Work instructions: Although the data below holds other lines too, output only those from the line with "Definition session_VerifyNewWorkConn (always" up to and including the line with "(** [RegisterControl] up", exactly as they appear.

Supplied data:
(* ===== verification/Handlers.v ===== *)
(** The entry points of the server: the first message of a connection
    ([handleConnection], [RegisterControl], [RegisterWorkConn] and [RegisterVisitorConn] of
    [src/server/service.go]) and the messages of a session ([handleNewProxy] and
    [handlePing] of [src/server/control.go]), composed of plugins, authentication,
    configuration, sessions, proxies and statistics. *)
From Stdlib Require Import ZArith Lia Ascii String.
From stdpp Require Import base gmap strings list.
From S2P Require Import Prelude GoStrings Auth ProxyConf Validation Control Service ServerPlugins NetListener ServerProxy Metrics.
Local Open Scope string_scope.
Local Open Scope list_scope.

(** ** Answers *)

(** The text of an error: its own, or only a summary ([GenerateResponseErrorString]). *)
Inductive resp_error (E : Type) := NoError | Summary (s : string) | Detailed (e : E).
Arguments NoError {E}.
Arguments Summary {E} _.
Arguments Detailed {E} _.

Definition GenerateResponseErrorString {E} (summary : string) (e : E) (detailed : bool) : resp_error E :=
  if detailed then Detailed e else Summary summary.

Section server.
Context {V : Type} `{!Verifier V}.
(** [svr.auth.Verifier], [svr.pluginManager] and the configuration of the server. *)
Variable verifier : V.
Variable plugins : PluginManager.
Variable cfg : ServerConfig.
Variable DetailedErrorsToClient : bool.
Variable MaxPortsPerClient : Z.
Variable MaxPoolCount : Z.
(** What the other components are parameterised by. *)
Variable IsQualifiedName : string → list string.
Variable parse_scaled : string → Z → option Z.
Variable plugin : Type.
Variable plugin_Complete : plugin → plugin.
Variable midnight : time → time.
Variable md5_hex : string → string.

(** ** Proxies of a session *)

Abbreviation configurer := (ProxyConfigurer plugin).

Inductive reg_error :=
| PluginErr (e : plugin_error) | ConfigErr (e : list val_error) | CtlErr (e : ctl_error).

Record NewProxyResp := mkNewProxyResp {
  npr_ProxyName : string; npr_RemoteAddr : string; npr_Error : resp_error reg_error }.

(** [proxy.NewProxy]: the constructors of [TCPProxy] and [UDPProxy] count one port. *)
Definition used_ports (c : configurer) : Z :=
  match c with TCPProxyConfig _ _ | UDPProxyConfig _ _ => 1 | _ => 0 end.

Definition loginUserInfo (l : Login) : UserInfo := mkUserInfo (l_User l) (l_Metas l) (l_RunID l).

(** [RegisterProxy] on a message; [Run] is the outcome of [pxy.Run]: the address. *)
Definition RegisterProxy_msg (Run : configurer → option string) (k : nat) (m : NewProxy) (c : Control)
    (s : server) : result reg_error string * server :=
  match NewProxyConfigurerFromMsg IsQualifiedName parse_scaled plugin plugin_Complete m cfg with
  | Err e => (Err (ConfigErr e), s)
  | Ok conf =>
      let addr := Run conf in
      match RegisterProxy MaxPortsPerClient k (np_ProxyName m) (used_ports conf)
              (bool_decide (is_Some addr)) c s with
      | (Err e, s) => (Err (CtlErr e), s)
      | (Ok _, s) => (Ok (default "" addr), s)
      end
  end.

Record node := mkNode { srv : server; stats : ServerStatistics }.

Definition handleNewProxy (now : time) (Run : configurer → option string) (k : nat) (login : Login)
    (inMsg : NewProxy) (c : Control) (n : node) : NewProxyResp * node :=
  let fail name e :=
    mkNewProxyResp name ""
      (GenerateResponseErrorString ("new proxy [" +:+ name +:+ "] error") e DetailedErrorsToClient) in
  match plugin_NewProxy plugins (mkNewProxyContent (loginUserInfo login) inMsg) with
  | Err e => (fail (np_ProxyName inMsg) (PluginErr e), n)
  | Ok ret =>
      let inMsg := nc_NewProxy ret in
      match RegisterProxy_msg Run k inMsg c (srv n) with
      | (Err e, s) => (fail (np_ProxyName inMsg) e, mkNode s (stats n))
      | (Ok remoteAddr, s) =>
          let clientID := if l_ClientID login =s? "" then l_RunID login else l_ClientID login in
          (mkNewProxyResp (np_ProxyName inMsg) remoteAddr NoError,
           mkNode s (sm_NewProxy midnight now (np_ProxyName inMsg) (EmptyOr (np_ProxyType inMsg) "tcp")
                       (l_User login) clientID (stats n)))
      end
  end.

(** C2: what [NewProxy] of a client does. It succeeds exactly when the plugins accept it,
    the message they leave is a valid configuration for this server, the ports of the
    client suffice, the name is free and the proxy runs; then the proxy is in the table
    under the name of that message, it is told its address and the statistics
    record its start. In every other case the tables, the resources, the sessions and the
    statistics are as before, and the client is told an error, which has its cause only
    when the server is configured to reveal it. *)
Theorem handleNewProxy_spec now Run k login inMsg c n resp n' :
  ctls (srv n) !! k = Some c → ctl_phase c = Idle →
  handleNewProxy now Run k login inMsg c n = (resp, n') →
  (npr_Error resp = NoError ↔ ∃ ret conf addr,
     plugin_NewProxy plugins (mkNewProxyContent (loginUserInfo login) inMsg) = Ok ret ∧
     NewProxyConfigurerFromMsg IsQualifiedName parse_scaled plugin plugin_Complete (nc_NewProxy ret) cfg = Ok conf ∧
     (limited MaxPortsPerClient = true → portsUsedNum c + used_ports conf <= MaxPortsPerClient)%Z ∧
     pxys (srv n) !! np_ProxyName (nc_NewProxy ret) = None ∧ Run conf = Some addr ∧
     npr_RemoteAddr resp = addr ∧ npr_ProxyName resp = np_ProxyName (nc_NewProxy ret) ∧
     pxys (srv n') = <[npr_ProxyName resp := next_px (srv n)]> (pxys (srv n)) ∧
     running (srv n') = {[next_px (srv n)]} ∪ running (srv n) ∧
     is_Some (ProxyStats_ (stats n') !! npr_ProxyName resp)) ∧
  (npr_Error resp ≠ NoError →
     pxys (srv n') = pxys (srv n) ∧ running (srv n') = running (srv n) ∧
     ctls (srv n') = ctls (srv n) ∧ stats n' = stats n ∧
     ((∃ e, npr_Error resp = Detailed e) ↔ DetailedErrorsToClient = true)).
Proof using Type.
  clear md5_hex MaxPoolCount verifier Verifier0 V.
  intros Hk Hidle. unfold handleNewProxy.
  assert (∀ s e, GenerateResponseErrorString (E:=reg_error) s e DetailedErrorsToClient ≠ NoError ∧
    ((∃ e', GenerateResponseErrorString (E:=reg_error) s e DetailedErrorsToClient = Detailed e') ↔
      DetailedErrorsToClient = true)) as Hgen.
  { intros s e. unfold GenerateResponseErrorString. destruct DetailedErrorsToClient; naive_solver. }
  destruct (plugin_NewProxy _ _) as [ret|e] eqn:Hp; cycle 1.
  { intros [= <- <-]. simpl. split; [|by intros; split_and!; try apply Hgen].
    split; [by intros H; apply Hgen in H|]. intros (? & ? & ? & ? & _). done. }
  unfold RegisterProxy_msg. destruct (NewProxyConfigurerFromMsg _ _ _ _ _ _) as [conf|e] eqn:Hc; cycle 1.
  { intros [= <- <-]. simpl. split; [|by intros; split_and!; try apply Hgen].
    split; [by intros H; apply Hgen in H|]. intros (? & ? & ? & [= <-] & ? & _). congruence. }
  destruct (RegisterProxy _ _ _ _ _ _ _) as [r s'] eqn:Hr.
  destruct (RegisterProxy_spec _ _ _ _ _ _ _ _ _ Hk Hidle Hr) as (Hiff & Hres).
  destruct r as [p|e]; intros [= <- <-]; simpl in *.
  - destruct Hres as (-> & Hpx & Hrun & Hct). destruct (proj1 Hiff eq_refl) as (Hl & Hfree & [addr Ha]%bool_decide_eq_true).
    split; [|done]. split; [|done]. intros _. exists ret, conf, addr. rewrite Ha. simpl in *.
    split_and!; try done. rewrite lookup_insert_eq. by eexists.
  - split; [|by intros; split_and!; try apply Hres; try apply Hgen].
    split; [by intros H; apply Hgen in H|].
    intros (ret' & conf' & addr & [= <-] & Hc' & Hl & Hfree & Ha & _). assert (conf' = conf) as -> by congruence.
    exfalso. assert (false = true) as [=]. apply Hiff. split_and!; [exact Hl|exact Hfree|]. apply bool_decide_eq_true. by exists addr.
Qed.

(** ** The first message of a connection *)

Section connections.
Context {Conn : Type}.

(** What the program keeps in a [SessionContext], and the pool of the session. *)
Record SessionCtx := mkSessionCtx {
  sc_Login : Login; sc_AlwaysPass : bool; sc_Pool : pool (Conn:=Conn) }.

Record front := mkFront {
  svc : Service; ctxs : gmap nat SessionCtx; visitors : VisitorManager Conn }.

Inductive login_error :=
| LoginPlugin (e : plugin_error) | RandFailed | AuthFailed (e : string) | CryptoFailed.

(** [Entered]: the session is in the table; what is left is [finish_login] of [Service]. *)
Inductive login_outcome := Entered (k : nat) (m : Login) | LoginErr (e : login_error) | LoginPanic.

(** The verifier of a session. *)
Definition session_VerifyLogin (always : bool) (m : Login) : result string unit :=
  if always then VerifyLogin AlwaysPassVerifier m else VerifyLogin verifier m.
Definition session_VerifyPing (always : bool) (m : Ping) : result string unit :=
  if always then VerifyPing AlwaysPassVerifier m else VerifyPing verifier m.
Definition session_VerifyNewWorkConn (always : bool) (m : NewWorkConn) : result string unit :=
  if always then VerifyNewWorkConn AlwaysPassVerifier m else VerifyNewWorkConn verifier m.

(** [RegisterControl] up to [ctlManager.Add]; [rand] is the outcome of [RandID], [crypto_ok]
    that of [NewCryptoReadWriter] on a connection that is not internal. *)
Definition RegisterControl (rand : option string) (crypto_ok internal : bool) (loginMsg : Login)
    (f : front) : login_outcome * front :=
  match (if l_RunID loginMsg =s? "" then rand else Some (l_RunID loginMsg)) with
  | None => (LoginErr RandFailed, f)
  | Some runID =>
      let m := set_login_run runID loginMsg in
      let always := internal && AlwaysAuthPass (l_ClientSpec m) in
      match session_VerifyLogin always m with
      | Err e => (LoginErr (AuthFailed e), f)
      | Ok _ =>
          match new_pool (l_PoolCount m) MaxPoolCount with
          | None => (LoginPanic, f)
          | Some (_, pl) =>
              if negb internal && negb crypto_ok then (LoginErr CryptoFailed, f)
              else let '(k, s) := login runID (svc f) in
                   (Entered k m, mkFront s (<[k := mkSessionCtx m always pl]> (ctxs f)) (visitors f))
          end
      end
  end.

Definition handle_login (rand : option string) (crypto_ok internal : bool) (addr : string) (m : Login)
    (f : front) : login_outcome * front :=
  match plugin_Login plugins (mkLoginContent m addr) with
  | Err e => (LoginErr (LoginPlugin e), f)
  | Ok ret => RegisterControl rand crypto_ok internal (lc_Login ret) f
  end.

Inductive work_outcome :=
| NoControl (runID : string) | InvalidWorkConn | WorkRegistered | WorkPoolFull.

(** [Service.RegisterWorkConn]. *)
Definition svc_RegisterWorkConn (conn : Conn) (newMsg : NewWorkConn) (f : front) : work_outcome * front :=
  match (k ← cm_GetByID (w_RunID newMsg) (svc f); x ← ctxs f !! k; Some (k, x)) with
  | None => (NoControl (w_RunID newMsg), f)
  | Some (k, x) =>
      match plugin_NewWorkConn plugins (mkNewWorkConnContent (loginUserInfo (sc_Login x)) newMsg) with
      | Err _ => (InvalidWorkConn, f)
      | Ok ret =>
          match session_VerifyNewWorkConn (sc_AlwaysPass x) (wc_NewWorkConn ret) with
          | Err _ => (InvalidWorkConn, f)
          | Ok _ =>
              let '(r, pl) := ServerProxy.RegisterWorkConn conn (sc_Pool x) in
              (match r with Registered => WorkRegistered | PoolFull => WorkPoolFull end,
               mkFront (svc f) (<[k := mkSessionCtx (sc_Login x) (sc_AlwaysPass x) pl]> (ctxs f))
                 (visitors f))
          end
      end
  end.

Record NewVisitorConn := mkNewVisitorConn {
  vc_RunID : string; vc_ProxyName : string; vc_SignKey : string; vc_Timestamp : Z;
  vc_UseEncryption : bool; vc_UseCompression : bool }.

(** [VisitorOk queued]: no error; the listener queued the connection, or it was full and closed it. *)
Inductive visitor_outcome := VisitorNoControl (runID : string) | VisitorErr (e : visitor_error) | VisitorOk (queued : bool).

Response area:
Definition session_VerifyNewWorkConn (always : bool) (m : NewWorkConn) : result string unit :=
  if always then VerifyNewWorkConn AlwaysPassVerifier m else VerifyNewWorkConn verifier m.

(** [RegisterControl] up to [ctlManager.Add]; [rand] is the outcome of [RandID], [crypto_ok]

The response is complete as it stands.